- Opening Delimiter -

(* ===== verification/ConnectionProps.v ===== *)
(** * Status and hostile peers

    The life cycle of a connection's status, and what a peer that does not
    follow the protocol can do to [RenetClient::process_packet]. *)

From S2P Require Import Prelude Octets Packet SliceConstructor ReliableSend ReliableRecv Unreliable PendingAcks Stats Connection ConnectionSpec ConnectionSteps.

(** ** Status *)

Lemma client_update_status c duration c' :
  client_update c duration = Ret c' -> connection_status c' = connection_status c.
Proof.
  unfold client_update. intros H. out_inv. done.
Qed.

Lemma disconnected_reason c reason :
  disconnect_reason c = Some reason -> connection_status c = Disconnected reason /\ is_disconnected c = true.
Proof. unfold disconnect_reason, is_disconnected. destruct (connection_status c); naive_solver. Qed.

(** A disconnection is final and keeps its first reason: on a disconnected
    client no status change has an effect, messages are neither sent nor
    received, datagrams are ignored, nothing is sent, and time passing does not
    reconnect it. *)
Theorem disconnected_is_final {oct : Octets} c reason :
  disconnect_reason c = Some reason ->
  (forall other, disconnect_with_reason c other = c) /\ set_connected c = c /\ set_connecting c = c /\
  (forall channel_id message, send_message c channel_id message = Ret c) /\
  (forall channel_id, receive_message c channel_id = Ret (c, None)) /\
  (forall datagram, process_packet c datagram = Ret c) /\ get_packets_to_send c = Ret (c, []) /\
  (forall duration c', client_update c duration = Ret c' -> disconnect_reason c' = Some reason).
Proof.
  intros [Hs Hd]%disconnected_reason.
  unfold disconnect_with_reason, set_connected, set_connecting, send_message, receive_message, process_packet, get_packets_to_send.
  rewrite Hd. split_and!; try done. intros duration c' H%client_update_status. unfold disconnect_reason. by rewrite H, Hs.
Qed.

(** ** Scenarios *)

(** The default client, connected. *)
Definition default_client : out RenetClient :=
  let! c := client_new default_config in
  Ret (set_connected c).

Lemma disconnected_is_final_witness :
  (let! c := default_client in
   let c := disconnect c in
   let! c := send_message c 0 [byte_of 1] in
   Ret (disconnect_reason (set_connected c))) = Ret (Some DisconnectedByClient).
Proof.
  destruct default_client as [c|] eqn:E; [|vm_compute in E; discriminate E].
  assert (is_disconnected c = false) as Hd.
  { assert ((let! c := default_client in Ret (is_disconnected c)) = Ret false) as H by (vm_compute; reflexivity).
    rewrite E in H. injection H as H. exact H. }
  assert (disconnect_reason (disconnect c) = Some DisconnectedByClient) as Hr.
  { unfold disconnect, disconnect_with_reason. rewrite Hd. reflexivity. }
  destruct (disconnected_is_final (oct := quic_octets) (disconnect c) DisconnectedByClient Hr) as (_ & Hc & _ & Hsend & _).
  cbn [out_bind]. rewrite Hsend. cbn [out_bind]. rewrite Hc, Hr. reflexivity.
Defined.

(** Datagrams fed to a client one after the other. *)
Definition receive_all {oct : Octets} (c : RenetClient) (datagrams : list Bytes) : out RenetClient :=
  fold_out process_packet c datagrams.

(** The wire form of a packet, as [to_bytes] writes it. *)
Definition datagram_of {oct : Octets} (p : Packet) : Bytes :=
  match to_bytes p (with_slice PACKET_BUFFER) with
  | Ret (Ok (_, b)) => om_written b
  | _ => []
  end.

#[local] Existing Instance quic_octets.

(** A slice of message 0 on channel 2, with arbitrary counters. *)
Definition forged_slice (seq i n : Z) : Bytes :=
  datagram_of (ReliableSlice seq 2 (mkSlice 0 i n (replicate 1200 (byte_of 7)))).

(** One datagram that parses, with a slice index beyond the number of
    slices, makes [process_packet] panic: the parser does not compare the two,
    nor does the slice constructor. *)
Theorem forged_slice_index_panics :
  (exists p, from_bytes (forged_slice 0 2 2) = Ret (Ok p)) /\
  (let! c := default_client in process_packet c (forged_slice 0 2 2)) = Panic.
Proof.
  split; [|vm_compute; reflexivity].
  exists (ReliableSlice 0 2 (mkSlice 0 2 2 (replicate 1200 (byte_of 7)))). vm_compute. reflexivity.
Qed.

(** Two slices that disagree on the number of slices of their message make
    [process_packet] panic: the memory given back is computed from the last
    packet's count, while the memory reserved came from the first one's. *)
Theorem forged_num_slices_panics :
  (let! c := default_client in
   let! c := process_packet c (forged_slice 0 0 2) in
   Ret (is_connected c)) = Ret true /\
  (let! c := default_client in receive_all c [forged_slice 0 0 2; forged_slice 1 1 3]) = Panic.
Proof. split; vm_compute; reflexivity. Qed.

(** The sequences of 710 empty packets, every second one, latest first. *)
Definition sparse_datagrams : list Bytes :=
  (fun i => datagram_of (SmallUnreliable (2 * (709 - i)) 0 [])) <$> seqZ 0 710.

(** A peer (or a network that reverses the order of packets, some of them
    lost) can make a client disconnect itself: well-formed packets whose
    sequences leave gaps and arrive latest first are all recorded, one range
    each, until the acknowledgement does not fit the 1400 byte buffer, and
    [get_packets_to_send] closes the connection. *)
Theorem sparse_packets_disconnect :
  (let! c := default_client in
   let! c := receive_all c sparse_datagrams in
   let! (c', datagrams) := get_packets_to_send c in
   Ret (is_connected c, len (pending_acks c), disconnect_reason c', datagrams))
  = Ret (true, 710, Some (PacketSerialization BufferTooShort), []).
Proof. vm_compute. reflexivity. Qed.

- Closing Delimiter -

**Exercise:**
Reproduce exactly the stretch of the material above that starts at the line with "(forall channel_id, receive_message" and ends at the line with "receive_message, process_packet, get_packets_to_send.", both included, and nothing else.

**Output of the exercise:**
  (forall channel_id, receive_message c channel_id = Ret (c, None)) /\
  (forall datagram, process_packet c datagram = Ret c) /\ get_packets_to_send c = Ret (c, []) /\
  (forall duration c', client_update c duration = Ret c' -> disconnect_reason c' = Some reason).
Proof.
  intros [Hs Hd]%disconnected_reason.
  unfold disconnect_with_reason, set_connected, set_connecting, send_message, receive_message, process_packet, get_packets_to_send.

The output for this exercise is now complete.